Phil and Penny Knight give $25 million to Providence Health & Services for heart care

Phil and Penny Knight are giving $25 million to Providence Health & Services for heart care, their biggest donation ever to the hospital system and the latest major medical gift from Nike's co-founder and his wife.

The money will be funneled into a new cardiovascular center at Providence St. Vincent Medical Center, for cutting edge treatment and surgeries and also for prevention and research.

Providence officials, who announced the gift Tuesday, are thrilled.

"It's a great vote of confidence from the Knights for the work that we've been doing for the last several decades," said Dr. Dan Oseran, head of the institute. "This will create the capacity to serve more patients and allow us to serve patients better."

Oseran has been courting Oregon's power couple for a year, even before the Knights announced a $500 million challenge grant to OHSU Knight Cancer Institute last September. Unlike that gift, this one has no strings attached though Providence officials said Tuesday they are launching a five-year capital campaign, hoping to double the Knight's donation.

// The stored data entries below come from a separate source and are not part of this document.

(* ===== verification/MergeHandler.v ===== *)
(** * MergeHandler: merge jobs

    Models [executeMergeDataset] and [executeConcatMerge] of
    [internal/dispatcher/handlers_unix.go]: the checks of a merge payload, the
    choice between a merge in the store and a merge of local files, and both
    merges. *)
From S2P Require Import Prelude GoFloat Json Path Encoding ExecutorV2 HttpClient PluginVerify PluginInstall PluginExecute.
From S2P Require Import Merge MergeTree Recovery Storage ObjectStore Handler ChunkHandler.
From Stdlib Require Import Ascii.
Local Open Scope handler_scope.

(** ** Payload *)

Record MergeChunk := mkMergeChunk { mc_ChunkID : string; mc_ChunkIndex : Z; mc_Path : string; mc_IsSkipped : bool }.

Record MergePayload := mkMergePayload {
  mp_DatasetID : string; mp_DatasetSlug : string; mp_AffinityDeviceID : string;
  mp_DeviceOutput : option DeviceOutput; mp_Strategy : string; mp_StorageMode : string;
  mp_StorageConfigID : string; mp_Chunks : list MergeChunk; mp_MountPath : string; mp_IsPartial : bool;
  mp_DeleteChunksAfter : bool; mp_Compressed : bool; mp_ChecksumRequired : bool; mp_UseTreeMerge : bool }.

Definition dec_chunk : decoder MergeChunk := fun cur j =>
  match j with
  | JNull => (cur, false)
  | JObj fs =>
      let '(i, e1) := field dec_string "chunk_id" (mc_ChunkID cur) fs in
      let '(n, e2) := field dec_int "chunk_index" (mc_ChunkIndex cur) fs in
      let '(p, e3) := field dec_string "path" (mc_Path cur) fs in
      let '(k, e4) := field dec_bool "is_skipped" (mc_IsSkipped cur) fs in
      (mkMergeChunk i n p k, e1 || e2 || e3 || e4)
  | _ => (cur, true)
  end.

Definition dec_device_output : decoder (option DeviceOutput) := fun cur j =>
  match j with
  | JNull => (None, false)
  | JObj fs =>
      let d := default (mkDeviceOutput "" "" "") cur in
      let '(i, e1) := field dec_string "device_id" (DeviceID d) fs in
      let '(m, e2) := field dec_string "mount_path" (MountPath d) fs in
      let '(f, e3) := field dec_string "file" (File d) fs in
      (Some (mkDeviceOutput i m f), e1 || e2 || e3)
  | _ => (cur, true)
  end.

Definition decodeMerge (fs : list (string * json)) : MergePayload * bool :=
  let str name := field dec_string name "" fs in
  let bool_ name := field dec_bool name false fs in
  let device := field dec_device_output "device_output" None fs in
  let chunks := field (dec_slice (mkMergeChunk "" 0 "" false) dec_chunk) "chunks" None fs in
  let bad := existsb (fun name => (str name).2)
      ["dataset_id"; "dataset_slug"; "affinity_device_id"; "strategy"; "storage_mode"; "storage_config_id";
       "mount_path"]
    || existsb (fun name => (bool_ name).2)
         ["is_partial"; "delete_chunks_after"; "compressed"; "checksum_required"; "use_tree_merge"]
    || device.2 || chunks.2 in
  (mkMergePayload (str "dataset_id").1 (str "dataset_slug").1 (str "affinity_device_id").1 device.1
     (str "strategy").1 (str "storage_mode").1 (str "storage_config_id").1 (default [] chunks.1)
     (str "mount_path").1 (bool_ "is_partial").1 (bool_ "delete_chunks_after").1 (bool_ "compressed").1
     (bool_ "checksum_required").1 (bool_ "use_tree_merge").1, bad).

Heart disease is the No. 1 cause of mortality in the United States, killing 600,000 people a year, according to the Centers for Disease Control and Prevention. In Oregon, Providence is the top provider of cardiovascular services, Oseran said, serving more than 13,000 people a year.

The hospital system has marked many milestones, Oseran said. Earlier this year, Providence physicians became the first in the Northwest to implant a wireless defibrillator in a patient. In the fall, they will insert a wireless pacemaker, another first for Oregon. And two years ago, they implanted a mechanical heart valve in a patient by threading it through the femoral artery from the groin to the man's heart in the first such operation on the West Coast.

This procedure was possible, in part, thanks to a $1 million gift from the Knights in 2000. Providence used the money to create a state-of-the-art operating room, named after Penny Knight's mother, Dorothie Parks, that allows surgeons to perform minimally invasive procedures using the latest techniques.

Surgeons at Providence St. Vincent Medical Center performed the first percutaneous mitral valve repair in Oregon earlier this year in a state-of-the-art operating suite built, in part, with a $1 million grant in 2000 from Phil and Penny Knight. The minimally invasive procedure uses a robotic arm to repair leaking mitral heart valves, allowing the heart to pump blood more efficiently.

The surgical suite is the first of its type on the West Coast, Oseran said, benefiting hundreds of patients.

They include John Bartels, a 76-year-old Portlander who has suffered from congestive heart disease for more than 20 years. He's had two open-heart surgeries – the first in 2000 for arterial heart grafts and the second in 2005 when surgeons replaced his clogged-up aortic valve. Five years later, the valve started filling up again with calcium deposits, restricting the flow of blood throughout his body. His energy level slowed to a crawl and he struggled with his short-term memory.

"For a researcher and a writer, that's really bad news," said Bartels, a freelance energy expert.

He needed the valve replaced, but couldn't face another bout of open-heart surgery. He didn't want his sternum sawed open. He worried about being anesthetized for four hours or longer. He couldn't face months, perhaps a year of recovery.

In January, surgeons operated but this time inserted a mechanical heart valve using minimally invasive techniques. The operation took less than two hours compared with four-plus for open heart surgery. He was ready to leave the next day, and by April was pumping weights and jogging on the treadmill.

"It changed my life immediately and dramatically," Bartels said. "I haven't felt this strong for 20 years."

Besides offering state-of-the-art surgeries, the new center at St. Vincent will house a range of services, allowing patients to get their Pacemaker and blood checked, for example, see a nutritionist and attend a cardiac rehab class all in one location.

The donation will help Providence attract more top talent, too, including surgeons, researchers and data specialists, Oseran said.

The hospital system, with nearly 40 facilities in five states, including eight in Oregon, has a massive database that includes records of 10 to 12 million patients. By mining that data, which includes symptoms, procedures and outcomes, Providence hopes to partner with others and establish new models for clinical research. That data will help Providence physicians better identify which patients are most likely to be readmitted to the hospital and try to prevent that, Oseran said.

"This is a unique asset that we have that few other cardiac institutes have," Oseran said. "For our donors that's a wonderful thing because it has an amplifying effect."